Madeleine Laval née le à Beaufort-en-Vallée[1].
Professeur d'allemand dans la classe de khâgne au lycée Fénelon pendant la plupart de sa carrière où elle formera plusieurs générations d'universitaires[2]. Elle est surtout reconnue comme traductrice des romantiques allemands, en particulier d'Ernst Theodor Amadeus Hoffmann, dont elle a assuré l'édition de l’intégrale des œuvres, avec son professeur Albert Béguin, en 5 volumes au Club des libraires de France (1956-1958) puis en 14 volumes aux éditions Phébus (1978-1988)[2].

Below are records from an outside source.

(* ===== verification/WebStorage.v ===== *)
(** * Web storage (moli-web-storage/src/lib.rs and store.rs)

    Areas of key and value strings with their byte accounting, the edits and
    reads the store hands to its back end as closures, the in-memory back end,
    and the queues of mutation subscribers.  Strings are UTF-16 code units;
    [usize] is 64 bits wide.  [WebStorageSqlite] has the other back end.

    Proved here: areas are accounted for exactly and stay within the quota
    over every history of calls, a set is refused exactly when the total would
    exceed the quota, and replaying what a subscriber receives rebuilds the
    contents. *)
From Stdlib Require Import Ascii String.
From S2P Require Import Prelude Text Utf8 StorageKey.

#[local] Open Scope N_scope.

(** ** Strings *)
Notation units := (list N).
Notation WebStorageString := (list N) (only parsing).

Definition WEB_STORAGE_QUOTA_BYTES : N := 5 * 1024 * 1024.

(** [str::encode_utf16] *)
Definition encode_utf16_char (c : char) : units :=
  if c <? 65536 then [c]
  else [55296 + N.shiftr (c - 65536) 10; 56320 + N.land (c - 65536) 1023].
Definition utf16_units (value : list char) : units := value ≫= encode_utf16_char.

Definition is_high_surrogate (u : N) : bool := (55296 <=? u) && (u <=? 56319).
Definition is_low_surrogate (u : N) : bool := (56320 <=? u) && (u <=? 57343).

(** [String::from_utf16_lossy]: an unpaired surrogate becomes U+FFFD. *)
Fixpoint string_from_utf16_units_lossy (u : units) : list char :=
  match u with
  | [] => []
  | h :: rest =>
      if is_high_surrogate h then
        match rest with
        | l :: rest' =>
            if is_low_surrogate l
            then 65536 + N.shiftl (h - 55296) 10 + (l - 56320) :: string_from_utf16_units_lossy rest'
            else 65533 :: string_from_utf16_units_lossy rest
        | [] => [65533]
        end
      else if is_low_surrogate h then 65533 :: string_from_utf16_units_lossy rest
      else h :: string_from_utf16_units_lossy rest
  end.

Definition usage_bytes (s : units) : N := N.min (N.of_nat (length s) * 2) u64_max.

(** The derived [Ord] of a string: lexicographic on code units. *)
Fixpoint units_le (a b : units) : bool :=
  match a, b with
  | [], _ => true
  | _ :: _, [] => false
  | x :: a, y :: b => (x <? y) || ((x =? y) && units_le a b)
  end.

(** ** Areas *)
Record MemoryWebStorageArea := mk_area { values : gmap units units; size : N }.
Definition area_default : MemoryWebStorageArea := mk_area ∅ 0.

Definition storage_item_size (key value : units) : N := saturating_add64 (usage_bytes key) (usage_bytes value).

Definition updated_storage_size (current_size : N) (key : units) (previous_value : option units) (new_value : units) : N :=
  saturating_add64
    (current_size - match previous_value with Some v => storage_item_size key v | None => 0 end)
    (storage_item_size key new_value).

Definition storage_area_size (m : gmap units units) : N :=
  map_fold (λ key value size, saturating_add64 size (storage_item_size key value)) 0 m.

Definition get_item_utf16 (a : MemoryWebStorageArea) (key : units) : option units := values a !! key.
Definition sorted_keys_utf16 (a : MemoryWebStorageArea) : list units :=
  merge_sort units_le (map_to_list (values a)).*1.
Definition key_utf16 (a : MemoryWebStorageArea) (index : nat) : option units := sorted_keys_utf16 a !! index.
Definition area_len (a : MemoryWebStorageArea) : nat := base.size (values a).
Definition contains_key_utf16 (a : MemoryWebStorageArea) (key : units) : bool := bool_decide (is_Some (values a !! key)).

(** ** Mutations and errors *)
Inductive WebStorageMutation :=
  | ItemAdded (area_key : text) (key value : units)
  | ItemUpdated (area_key : text) (key old_value new_value : units)
  | ItemRemoved (area_key : text) (key old_value : units)
  | ItemsCleared (area_key : text).

#[global] Instance WebStorageMutation_eq_dec : EqDecision WebStorageMutation.
Proof. solve_decision. Defined.

Inductive WebStorageAreaKind := Local | Session.
#[global] Instance WebStorageAreaKind_eq_dec : EqDecision WebStorageAreaKind.
Proof. solve_decision. Defined.

Inductive WebStorageMutationError := QuotaExceeded | Persistence (message : text).
#[global] Instance WebStorageMutationError_eq_dec : EqDecision WebStorageMutationError.
Proof. solve_decision. Defined.

Notation result A := (WebStorageMutationError + A)%type.

Record Edit (R : Type) := mk_edit { edit_result : R; edit_mutation : option WebStorageMutation }.
Arguments mk_edit {R}. Arguments edit_result {R}. Arguments edit_mutation {R}.
Definition unchanged {R} (r : R) : Edit R := mk_edit r None.

(** ** The closures: edits of one area *)
Definition EditFn (R : Type) := MemoryWebStorageArea → run (result (Edit R) * MemoryWebStorageArea).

Sa traduction en 1968 de Elixiere des Teufels de Hoffmann, se base sur le français du début du XIXe[3]. Cela permit à son mari, l'éditeur Jacques Haumont[2] de vendre la traduction comme « rigoureusement complète », le roman original étant paru sur 1815 et 1816[3]. Cet aspect est critiqué par Frédéric Weinmann, car les ouvrages de cet auteur sont souvent des articles bon marché, mais à fort potentiel concurrentiel, ce qui amène des variations importantes entre les diverses traductions[3].
Engagements
Engagée en tant que citoyenne pour la « liberté de l'esprit », elle refusait d’en séparer son travail de recherche où le romantisme allemand présentait un mouvement de rébellion « exemplaire de l’âme dressée contre les pesanteurs et les violences de l’Histoire[2]. »
Œuvres
Traduction de romans
- L’intégrale de l’œuvre de Ernst Hoffmann, dont Casse-Noisette et le Roi des Rats et Le Chat Murr, publiée de 1978 à 1988 aux éditions Phébus (14 volumes)
- Berlin de Theodor Plievier (Flammarion, 1955) avec René et Élisabeth Chenevard
- L'Homme qui ne voulait pas vieillir (der Mann der nicht alt werden wollte) de Walter Jens (Julliard, 1956)
- Scènes de la vie d'un propre à rien (Aus dem Leben eines Taugenichts) de Joseph von Eichendorff avec Robert Sctrick (Phébus, 1990).